NASA announced it awarded SpaceX a $255 million contract to launch the Nancy Grace Roman Space Telescope.
The agency’s next flagship astronomy mission, on a Falcon Heavy rocket from the Kennedy Space Center in 2026.
The Roman telescope will launch toward a gravitational balance point called L2 nearly a million miles (1.5 million kilometers) from Earth.
Roman will orbit the L2 location in a halo orbit, similar to the trajectory flown by the James Webb Space Telescope, which launched last December and entered operational service earlier this month.
SpaceX’s Falcon Heavy rocket, the world’s most powerful launch vehicle currently in service, will give the Roman telescope a ride toward its deep space observation post.
Roman is NASA’s next large space telescope after Webb. While Webb is designed to peer deep into the cosmos with pointed observations.
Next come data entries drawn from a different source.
#[export] Instance mem_node_reliable : ReliableNodeClient NodeWorld.
Proof.
  split.
  - intros name n w Hn Hname. simpl in *. unfold mem_GetNode. rewrite Hn, decide_True by done. eauto.
  - intros k v node w. simpl. unfold gets. eauto.
  - intros name ops n l w Hn Hname Hl. simpl in *. unfold mem_PatchNode. rewrite Hn, Hl, decide_True by done. eauto.
Qed.

(** ** The verdict on a tainted node *)

Section Verdict.
Context (r : UntaintReconciler) (now : Time).

(** Readiness: an agent pod is Ready, and with the CSI gate a CSI pod too. *)
Definition nodeReady (agents csis : list Pod) : Prop :=
  (∃ p, p ∈ agents ∧ isReady p = true) ∧ (waitForCSIDriver r = true → ∃ p, p ∈ csis ∧ isReady p = true).

(** A required workload has no pod on the node. *)
Definition unscheduled (agents csis : list Pod) : Prop :=
  agents = [] ∨ waitForCSIDriver r = true ∧ csis = [].

Definition started (l : list Pod) : Prop := ∃ p, p ∈ l ∧ is_Some (p_StartTime p).

(** Every required workload has a pod the kubelet has started. *)
Definition allStarted (agents csis : list Pod) : Prop :=
  started agents ∧ (waitForCSIDriver r = true → started csis).

(** The pods whose start time restarts the readiness clock. *)
Definition clockPods (agents csis : list Pod) : list Pod :=
  agents ++ (if waitForCSIDriver r then csis else []).

Definition schedulingExpired (node : Node) : Prop :=
  n_CreationTimestamp node ≠ 0%Z ∧ (schedulingTimeout r ≤ Time_Sub now (n_CreationTimestamp node))%Z.

Definition readinessExpired (pods : list Pod) : Prop :=
  ∀ p t, p ∈ pods → p_StartTime p = Some t → (readinessTimeout r ≤ Time_Sub now t)%Z.

Definition timeoutExpired (node : Node) (agents csis : list Pod) : Prop :=
  unscheduled agents csis ∧ schedulingExpired node ∨
  ¬ unscheduled agents csis ∧ allStarted agents csis ∧ readinessExpired (clockPods agents csis).

Inductive verdict := VReady (readyAt : Time) | VTimeout (reason : string) | VWait (d : Duration).

Definition readinessVerdict (latestStart : Time) : verdict :=
  if bool_decide (readinessTimeout r ≤ Time_Sub now latestStart)%Z then VTimeout "readiness"
  else VWait (wrap64 (readinessTimeout r - Time_Sub now latestStart)).

Definition schedulingVerdict (node : Node) : verdict :=
  if Time_IsZero (n_CreationTimestamp node) then VWait (schedulingTimeout r)
  else if bool_decide (schedulingTimeout r ≤ Time_Sub now (n_CreationTimestamp node))%Z then VTimeout "scheduling"
  else VWait (wrap64 (schedulingTimeout r - Time_Sub now (n_CreationTimestamp node))).

(** The later of two start times, when both are known. *)
Definition laterStart (a c : option Time) : option Time :=
  match a, c with
  | Some a, Some c => Some (if Time_After c a then c else a)
  | _, _ => None
  end.

Definition startVerdict (start : option Time) : verdict :=
  match start with
  | None => VWait (readinessTimeout r)
  | Some t => readinessVerdict t
  end.

Definition timeoutVerdict (node : Node) (agents csis : list Pod) : verdict :=
  if bool_decide (unscheduled agents csis) then schedulingVerdict node
  else startVerdict (if waitForCSIDriver r
                     then laterStart (latestPodStartTime agents) (latestPodStartTime csis)
                     else latestPodStartTime agents).
End Verdict.

(** ** Scanning the pods *)

Lemma keepLatest_fold (f : Pod → option Time) l acc :
  match foldl (λ latest p, keepLatest latest (f p)) acc l with
  | None => acc = None ∧ ∀ p, p ∈ l → f p = None
  | Some t => (acc = Some t ∨ ∃ p, p ∈ l ∧ f p = Some t) ∧
              (∀ t', acc = Some t' → t' ≤ t)%Z ∧ (∀ p t', p ∈ l → f p = Some t' → t' ≤ t)%Z
  end.
Proof.
  revert acc; induction l as [|x l IH]; intros acc; simpl.
  { destruct acc; [|set_solver]. split_and!; [by left|intros; simplify_eq; lia|set_solver]. }
  specialize (IH (keepLatest acc (f x))). destruct (foldl _ _ l) as [t|].
  - destruct IH as (Hw & Hacc & Hl).
    assert (Hx : ∀ t', f x = Some t' → (t' ≤ t)%Z).
    { intros t' Ht'. rewrite Ht' in Hacc. unfold keepLatest, Time_After in Hacc.
      destruct acc as [a|]; [|by apply Hacc].
      case_bool_decide; [by apply Hacc|]. specialize (Hacc a eq_refl). lia. }
    split_and!.
    + destruct Hw as [Hw|(p & Hp & Hf)]; [|right; exists p; set_solver].
      unfold keepLatest, Time_After in Hw. destruct (f x) eqn:E; [|by left].
      destruct acc; [case_bool_decide; [|by left]|]; right; exists x; set_solver.
    + intros t' ->. unfold keepLatest, Time_After in Hacc. destruct (f x) as [u|]; [|by apply Hacc].
      case_bool_decide; [|by apply Hacc]. specialize (Hacc u eq_refl). lia.
    + intros p t' [->|Hp]%elem_of_cons; eauto.
  - destruct IH as [Hacc Hl]. unfold keepLatest, Time_After in Hacc.
    destruct (f x) eqn:E; [destruct acc; [case_bool_decide|]; done|].
    split; [done|]. intros p [->|Hp]%elem_of_cons; auto.
Qed.
(** [canary]: the ExtendedDaemonSet has a canary in its status. *)
Definition UpdateExtendedDaemonSetStatusDDAI (eds : DaemonSet) (canary : bool) (dsStatus : option DaemonSetStatus)
    (updateTime : option Time) : DaemonSetStatus :=
  let st := default zeroDaemonSetStatus dsStatus in
  let state := if canary then DatadogAgentStateCanary
               else daemonSetState (s_UpToDate eds) (s_Desired eds) (s_Ready eds) in
  mkDaemonSetStatus (s_Desired eds) (s_Current eds) (s_Ready eds) (s_Available eds) (s_UpToDate eds)
    (match updateTime with Some t => Some t | None => ds_LastUpdate st end)
    (default (ds_CurrentHash st) (s_Annotations eds !! MD5AgentDeploymentAnnotationKey))
    (formatStatus state (s_Desired eds) (s_Ready eds) (s_UpToDate eds)) state (s_Name eds).

(** ** Combining the statuses of the DatadogAgentInternals *)

Definition assignNumeralState (state : string) : Z :=
  if bool_decide (state = DatadogAgentStateFailed) then 1
  else if bool_decide (state = DatadogAgentStateCanary) then 2
  else if bool_decide (state = DatadogAgentStateUpdating) then 3
  else if bool_decide (state = DatadogAgentStateProgressing) then 4
  else if bool_decide (state = DatadogAgentStateRunning) then 5
  else 0.

Definition getCombinedState (currentState newState : string) : string :=
  let currentNum := assignNumeralState currentState in
  let newNum := assignNumeralState newState in
  if bool_decide (currentNum = 0%Z) then newState
  else if bool_decide (newNum = 0%Z) then currentState
  else if bool_decide (currentNum < newNum)%Z then currentState
  else newState.

(** [metav1.Time.Before] on pointers: false when one is nil. *)
Definition metaTime_Before (t u : option Time) : bool :=
  match t, u with
  | Some t, Some u => bool_decide (t < u)%Z
  | _, _ => false
  end.

(** [if x == nil { x = y }; if x.Before(y) { x = y }] *)
Definition combineLastUpdate (x y : option Time) : option Time :=
  let x := match x with None => y | Some _ => x end in
  if metaTime_Before x y then y else x.

Definition CombineDaemonSetStatus (dsStatus ddaiStatus : option DaemonSetStatus) : option DaemonSetStatus :=
  match ddaiStatus with
  | None => dsStatus
  | Some n =>
      let c := default zeroDaemonSetStatus dsStatus in
      let desired := wrap32 (ds_Desired c + ds_Desired n) in
      let ready := wrap32 (ds_Ready c + ds_Ready n) in
      let upToDate := wrap32 (ds_UpToDate c + ds_UpToDate n) in
      let state := getCombinedState (ds_State c) (ds_State n) in
      Some (mkDaemonSetStatus desired (wrap32 (ds_Current c + ds_Current n)) ready
              (wrap32 (ds_Available c + ds_Available n)) upToDate
              (combineLastUpdate (ds_LastUpdate c) (ds_LastUpdate n)) (ds_CurrentHash c)
              (formatStatus state desired ready upToDate) state (ds_DaemonsetName c))
  end.

Definition CombineDeploymentStatus (deploymentStatus ddaiStatus : option DeploymentStatus) : option DeploymentStatus :=
  match ddaiStatus with
  | None => deploymentStatus
  | Some n =>
      let c := default zeroDeploymentStatus deploymentStatus in
      Some (mkDeploymentStatus (wrap32 (dep_Replicas c + dep_Replicas n))
              (wrap32 (dep_UpdatedReplicas c + dep_UpdatedReplicas n))
              (wrap32 (dep_ReadyReplicas c + dep_ReadyReplicas n))
              (wrap32 (dep_AvailableReplicas c + dep_AvailableReplicas n))
              (wrap32 (dep_UnavailableReplicas c + dep_UnavailableReplicas n))
              (combineLastUpdate (dep_LastUpdate c) (dep_LastUpdate n))
              (dep_CurrentHash n) (dep_GeneratedToken c) (dep_Status n) (dep_State n) (dep_DeploymentName n))
  end.

(** ** Comparing statuses *)

Definition IsEqualDaemonSetStatus (current newStatus : option DaemonSetStatus) : bool :=
  match current, newStatus with
  | None, None => true
  | Some c, Some n =>
      bool_decide (ds_Desired c = ds_Desired n) && bool_decide (ds_Current c = ds_Current n)
      && bool_decide (ds_Ready c = ds_Ready n) && bool_decide (ds_Available c = ds_Available n)
      && bool_decide (ds_UpToDate c = ds_UpToDate n) && bool_decide (ds_CurrentHash c = ds_CurrentHash n)
      && bool_decide (ds_Status c = ds_Status n) && bool_decide (ds_State c = ds_State n)
      && bool_decide (ds_DaemonsetName c = ds_DaemonsetName n)
  | _, _ => false
  end.

Definition IsEqualDeploymentStatus (current newStatus : option DeploymentStatus) : bool :=
  match current, newStatus with
  | None, None => true
  | Some c, Some n =>
      bool_decide (dep_Replicas c = dep_Replicas n) && bool_decide (dep_UpdatedReplicas c = dep_UpdatedReplicas n)
      && bool_decide (dep_ReadyReplicas c = dep_ReadyReplicas n)
      && bool_decide (dep_AvailableReplicas c = dep_AvailableReplicas n)
      && bool_decide (dep_UnavailableReplicas c = dep_UnavailableReplicas n)
      && bool_decide (dep_CurrentHash c = dep_CurrentHash n) && bool_decide (dep_GeneratedToken c = dep_GeneratedToken n)
      && bool_decide (dep_Status c = dep_Status n) && bool_decide (dep_State c = dep_State n)
      && bool_decide (dep_DeploymentName c = dep_DeploymentName n)
  | _, _ => false
  end.
(** ** Reconciling the profiles *)

Section Reconcile.
Context {Config DSpec Requirement : Type}.
(** [labels.Requirement], its constructor and [Matches]. *)
Context (NewRequirement : string → string → list string → Requirement + error).
Context (Matches : Requirement → gmap string string → bool).
(** [v1alpha1.ValidateDatadogAgentProfileSpec] *)
Context (ValidateDatadogAgentProfileSpec : option (list NodeSelectorRequirement) → Config → option error).
(** [feature.ApplyProfileSharedConfigOverlays candidate base config] *)
Context (ApplyProfileSharedConfigOverlays : DSpec → DSpec → Config → DSpec + error).
(** [comparison.GenerateMD5ForSpec]; "" on an error. *)
Context (SpecHash : option (list NodeSelectorRequirement) → Config → string).
(** The node agent's [updateStrategy.rollingUpdate.maxUnavailable] of a spec. *)
Context (spec_MaxUnavailable : Config → option IntOrString).
(** [intstr.GetScaledValueFromIntOrPercent v total roundUp] with [roundUp] set. *)
Context (GetScaledValue : IntOrString → Z → Z + error).
(** [CreateStrategyEnabled()] *)
Context (createStrategy : bool).
(** Options of the reconciler. *)
Context (IntrospectionEnabled ProfileEnabled EDSEnabled : bool).

Abbreviation Profile := (DatadogAgentProfile Config).
Implicit Types profile : Profile.

Definition profileMatchesNodeWithRequirements (requirements : list Requirement) (nodeLabels : gmap string string) : bool :=
  forallb (λ r, Matches r nodeLabels) requirements.

(** The first matching node that already has a non-default profile. *)
Fixpoint CheckProfileNodeConflicts (name : string) (requirements : list Requirement) (nodes : list ClusterNode)
    (profilesByNode : gmap string NamespacedName) : option error :=
  match nodes with
  | [] => None
  | node :: nodes =>
      if negb (profileMatchesNodeWithRequirements requirements (cn_Labels node))
      then CheckProfileNodeConflicts name requirements nodes profilesByNode
      else
        let existingProfile := default (mkNSN "" "") (profilesByNode !! cn_Name node) in
        if negb (IsDefaultProfile (nsn_Namespace existingProfile) (nsn_Name existingProfile))
        then Some (Errorf ("profile " +:+ name +:+ " conflicts with existing profile: "
                             +:+ nsn_Namespace existingProfile +:+ "/" +:+ nsn_Name existingProfile))
        else CheckProfileNodeConflicts name requirements nodes profilesByNode
  end.

Definition emptyCSInfo : CreateStrategyInfo := mkCSInfo [] 0.

Definition AssignNodesToProfile (n : NamespacedName) (requirements : list Requirement) (nodes : list ClusterNode)
    (profilesByNode : gmap string NamespacedName) (csInfo : gmap NamespacedName CreateStrategyInfo) :
    gmap string NamespacedName * gmap NamespacedName CreateStrategyInfo :=
  let csInfo := if createStrategy && bool_decide (csInfo !! n = None) then <[n := emptyCSInfo]> csInfo else csInfo in
  foldl (λ '(byNode, csInfo) node,
    if negb (profileMatchesNodeWithRequirements requirements (cn_Labels node)) then (byNode, csInfo)
    else
      let byNode := <[cn_Name node := n]> byNode in
      if createStrategy then
        let needsLabel := negb (bool_decide (cn_Labels node !! ProfileLabelKey = Some (nsn_Name n))) in
        (byNode, alter (λ i, if needsLabel then mkCSInfo (nodesNeedingLabel i ++ [cn_Name node]) (nodesAlreadyLabeled i)
                             else mkCSInfo (nodesNeedingLabel i) (wrap32 (nodesAlreadyLabeled i + 1))) n csInfo)
      else (byNode, csInfo)) (profilesByNode, csInfo) nodes.

Definition nodeSelectorOperatorToSelectionOperator (op : string) : string :=
  if bool_decide (op = "In") then "in"
  else if bool_decide (op = "NotIn") then "notin"
  else if bool_decide (op = "Exists") then "exists"
  else if bool_decide (op = "DoesNotExist") then "!"
  else if bool_decide (op = "Gt") then "gt"
  else if bool_decide (op = "Lt") then "lt"
  else "".

Fixpoint parseRequirements (l : list NodeSelectorRequirement) : list Requirement + error :=
  match l with
  | [] => inl []
  | r :: l =>
      match NewRequirement (nsr_Key r) (nodeSelectorOperatorToSelectionOperator (nsr_Operator r)) (nsr_Values r) with
      | inr e => inr e
      | inl selector => match parseRequirements l with
                        | inr e => inr e
                        | inl requirements => inl (selector :: requirements)
                        end
      end
  end.

Definition parseProfileRequirements (profile : Profile) : list Requirement + error :=
  match prof_Affinity profile with
  | None => inl []
  | Some l => parseRequirements l
  end.

Definition validateProfileName (profileName : string) : option error :=
  if bool_decide (profileName = "") then Some (Errorf "Profile name cannot be empty")
  else if bool_decide (63 < String.length profileName) then Some (Errorf "Profile name must be no more than 63 characters")
  else None.

Definition validateProfile (profile : Profile) : option error :=
  match validateProfileName (prof_Name profile) with
  | Some e => Some (Wrapf "profile name is invalid" e)
  | None => match ValidateDatadogAgentProfileSpec (prof_Affinity profile) (prof_Config profile) with
            | Some e => Some (Wrapf "profile spec is invalid" e)
            | None => None
            end
  end.

Definition ValidateProfileAndReturnRequirements (profile : Profile) : list Requirement + error :=
  match validateProfile profile with
  | Some e => inr e
  | None => parseProfileRequirements profile
  end.

(** *** Status of a profile *)

Definition GenerateProfileStatusFromConditions (profile : Profile) (now : Time) : Profile :=
  let s := prof_Status profile in
  let newStatus := mkProfileStatus (Some now) (SpecHash (prof_Affinity profile) (prof_Config profile))
                     (prs_Conditions s) (prs_Valid s) (prs_Applied s) (prs_CreateStrategy s) in
  set_prof_Status (inferFromConditions (prs_Conditions s) newStatus) profile.

Definition DDAIReconcileErrorConditionType : string := "DatadogAgentInternalReconcileError".

(** [ddai]: the result of reading the DDAI of the profile. *)
Definition addDDAIStatusToProfileStatus (ddai : DDAI + error) (profile : Profile) (now : Time) : Profile :=
  let okCondition p := setProfileCondition p DDAIReconcileErrorConditionType ConditionFalse now
                         "DatadogAgentInternal_reconcile_ok" "" in
  match ddai with
  | inr e =>
      if negb (IsNotFound e) then profile
      else match GetCondition (prs_Conditions (prof_Status profile)) DDAIReconcileErrorConditionType with
           | Some _ => okCondition profile
           | None => profile
           end
  | inl d =>
      match GetCondition (ddai_Conditions d) DatadogAgentReconcileErrorConditionType with
      | Some c =>
          if bool_decide (cond_Status c = ConditionTrue)
          then setProfileCondition profile DDAIReconcileErrorConditionType ConditionTrue now
                 "DatadogAgentInternal_reconcile_error" (ddai_Name d +:+ ": " +:+ cond_Message c)
          else okCondition profile
      | None => okCondition profile
      end
  end.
Roman is a surveyor with a large field of view capable of scanning large swaths of the sky.
The observations from Roman will help scientists study the nature of dark energy and dark matter, the enigmatic forces and materials that make up the majority of the universe.
Roman will also search for and image planets around other stars. The telescope’s primary mirror measures 7.9 feet (2.4 meters) in diameter, the same size as Hubble’s mirror.
Roman’s wide-field imaging capability will give it a field of view 100 times that of Hubble, with the same imaging resolution, allowing it to capture more of the sky with less observing time.